Items from a dataset:
------------------------------------------------------------

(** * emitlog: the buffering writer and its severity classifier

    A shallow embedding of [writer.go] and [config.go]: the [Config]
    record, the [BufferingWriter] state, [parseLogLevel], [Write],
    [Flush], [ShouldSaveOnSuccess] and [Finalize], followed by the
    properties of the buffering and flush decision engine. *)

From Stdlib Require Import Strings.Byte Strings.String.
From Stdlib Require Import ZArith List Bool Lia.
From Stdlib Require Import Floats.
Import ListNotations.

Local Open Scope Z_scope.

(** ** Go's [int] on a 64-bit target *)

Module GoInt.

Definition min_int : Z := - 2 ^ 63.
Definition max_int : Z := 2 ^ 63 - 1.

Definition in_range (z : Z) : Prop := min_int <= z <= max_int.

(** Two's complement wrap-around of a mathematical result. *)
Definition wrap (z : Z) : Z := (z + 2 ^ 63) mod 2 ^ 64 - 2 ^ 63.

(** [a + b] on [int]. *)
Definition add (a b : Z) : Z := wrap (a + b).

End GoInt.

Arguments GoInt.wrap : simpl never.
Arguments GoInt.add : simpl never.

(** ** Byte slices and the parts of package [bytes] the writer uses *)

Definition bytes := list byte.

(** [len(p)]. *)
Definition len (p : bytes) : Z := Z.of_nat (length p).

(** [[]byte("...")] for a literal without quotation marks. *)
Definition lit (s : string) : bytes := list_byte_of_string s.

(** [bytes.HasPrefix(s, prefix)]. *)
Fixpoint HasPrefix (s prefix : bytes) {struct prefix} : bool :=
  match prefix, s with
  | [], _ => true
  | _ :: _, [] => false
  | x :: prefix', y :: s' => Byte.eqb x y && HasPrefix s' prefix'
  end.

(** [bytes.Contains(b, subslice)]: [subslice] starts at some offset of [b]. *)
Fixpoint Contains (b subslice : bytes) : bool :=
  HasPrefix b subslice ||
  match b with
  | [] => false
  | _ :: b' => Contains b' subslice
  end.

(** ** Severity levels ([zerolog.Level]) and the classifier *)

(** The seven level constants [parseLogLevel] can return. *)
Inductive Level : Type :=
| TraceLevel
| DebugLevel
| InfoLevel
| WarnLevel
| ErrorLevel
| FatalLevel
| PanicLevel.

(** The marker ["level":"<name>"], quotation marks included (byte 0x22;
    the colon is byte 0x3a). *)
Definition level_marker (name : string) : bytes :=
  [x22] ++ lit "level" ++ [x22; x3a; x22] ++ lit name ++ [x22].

------------------------------------------------------------

## [REQUIRED WORK]
Write down, word for word, the lines above from the one containing "Definition add (a b : Z) : Z := wrap (a + b)." through the one containing "the colon is byte 0x3a). *)", both ends included.

## [SOLUTION]
Definition add (a b : Z) : Z := wrap (a + b).

End GoInt.

Arguments GoInt.wrap : simpl never.
Arguments GoInt.add : simpl never.

(** ** Byte slices and the parts of package [bytes] the writer uses *)

Definition bytes := list byte.

(** [len(p)]. *)
Definition len (p : bytes) : Z := Z.of_nat (length p).

(** [[]byte("...")] for a literal without quotation marks. *)
Definition lit (s : string) : bytes := list_byte_of_string s.

(** [bytes.HasPrefix(s, prefix)]. *)
Fixpoint HasPrefix (s prefix : bytes) {struct prefix} : bool :=
  match prefix, s with
  | [], _ => true
  | _ :: _, [] => false
  | x :: prefix', y :: s' => Byte.eqb x y && HasPrefix s' prefix'
  end.

(** [bytes.Contains(b, subslice)]: [subslice] starts at some offset of [b]. *)
Fixpoint Contains (b subslice : bytes) : bool :=
  HasPrefix b subslice ||
  match b with
  | [] => false
  | _ :: b' => Contains b' subslice
  end.

(** ** Severity levels ([zerolog.Level]) and the classifier *)

(** The seven level constants [parseLogLevel] can return. *)
Inductive Level : Type :=
| TraceLevel
| DebugLevel
| InfoLevel
| WarnLevel
| ErrorLevel
| FatalLevel
| PanicLevel.

(** The marker ["level":"<name>"], quotation marks included (byte 0x22;
    the colon is byte 0x3a). *)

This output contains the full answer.